(* ===== verification/BinaryIndex.v ===== *)
(** * The binary form of a secondary index

    [index/binary.rs]: the file layout derived from a B-tree index, and the
    lookup that binary-searches its key directory without decoding the rest. *)

From S2P Require Import Prelude Bytes Text OrdMap Json BTreeIndex.
From Stdlib Require Import Strings.Byte.
From Stdlib Require Strings.String.

#[local] Open Scope list_scope.
#[local] Open Scope Z_scope.

(** ** The definition as a document *)

Definition definition_value (d : IndexDefinition) : Value := VObject
  (stream "name" (id_name d) $ stream "table" (id_table d) $ stream "column" (id_column d) $
   stream "unique" (id_unique d) []).
Definition definition_of_value (v : Value) : option IndexDefinition :=
  m ← as_object v;
  name ← field "name" m;
  table ← field "table" m;
  column ← field "column" m;
  unique ← field_default false "unique" m;
  Some (mkIndexDef name table column unique).

(** ** UTF-8 *)

Definition byte_in (lo hi : Z) (b : byte) : bool :=
  let n := Z.of_N (to_N b) in (lo <=? n) && (n <=? hi).
Definition continuation : byte → bool := byte_in 128 191.
(** [str::from_utf8] accepts exactly the well-formed sequences. *)
Fixpoint utf8_valid (b : bytes) : bool :=
  match b with
  | [] => true
  | x :: b1 =>
      if byte_in 0 127 x then utf8_valid b1 else
      match b1 with
      | [] => false
      | y :: b2 =>
          if byte_in 194 223 x && continuation y then utf8_valid b2 else
          match b2 with
          | [] => false
          | z :: b3 =>
              if ((byte_in 224 224 x && byte_in 160 191 y)
                  || (byte_in 225 236 x && continuation y)
                  || (byte_in 237 237 x && byte_in 128 159 y)
                  || (byte_in 238 239 x && continuation y)) && continuation z
              then utf8_valid b3 else
              match b3 with
              | [] => false
              | w :: b4 =>
                  if ((byte_in 240 240 x && byte_in 144 191 y)
                      || (byte_in 241 243 x && continuation y)
                      || (byte_in 244 244 x && byte_in 128 143 y))
                     && continuation z && continuation w
                  then utf8_valid b4 else false
              end
          end
      end
  end.
Definition from_utf8 (b : bytes) : option string :=
  if utf8_valid b then Some (String.string_of_list_byte b) else None.
(** [s.as_bytes()]. *)
Definition as_bytes (s : string) : bytes := String.list_byte_of_string s.

(** ** Layout *)

Definition BIN_MAGIC : bytes := String.list_byte_of_string "BLZIDX01".
Definition BIN_HEADER_LEN : usize := 32.
Definition DIR_ENTRY_LEN : usize := 32.

Definition align8 (n : usize) : usize := Z.ldiff (wrap64 (n + 7)) 7.
Definition u64_at (b : bytes) (off : usize) : option u64 :=
  end_ ← checked in_u64 (off + 8);
  s ← slice_get b off end_; Some (from_le_bytes s).

Definition zeros (n : Z) : bytes := replicate (Z.to_nat n) x00.
(** [buf[off..off + v.len()].copy_from_slice(v)]. *)
Definition write_at (off : usize) (v : bytes) (buf : bytes) : res bytes :=
  if off + len v <=? len buf then Ok (splice buf (Z.to_nat off) v) else Panic.
Definition write_u64 (off : usize) (x : u64) (buf : bytes) : res bytes :=
  write_at off (to_le_bytes 8 x) buf.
..............................
What you are asked to do
Print exactly the lines of the listing above starting at the line containing "if byte_in 194" and ending at the line containing "byte_in 128 159 y)", both included.

Output of the task
          if byte_in 194 223 x && continuation y then utf8_valid b2 else
          match b2 with
          | [] => false
          | z :: b3 =>
              if ((byte_in 224 224 x && byte_in 160 191 y)
                  || (byte_in 225 236 x && continuation y)
                  || (byte_in 237 237 x && byte_in 128 159 y)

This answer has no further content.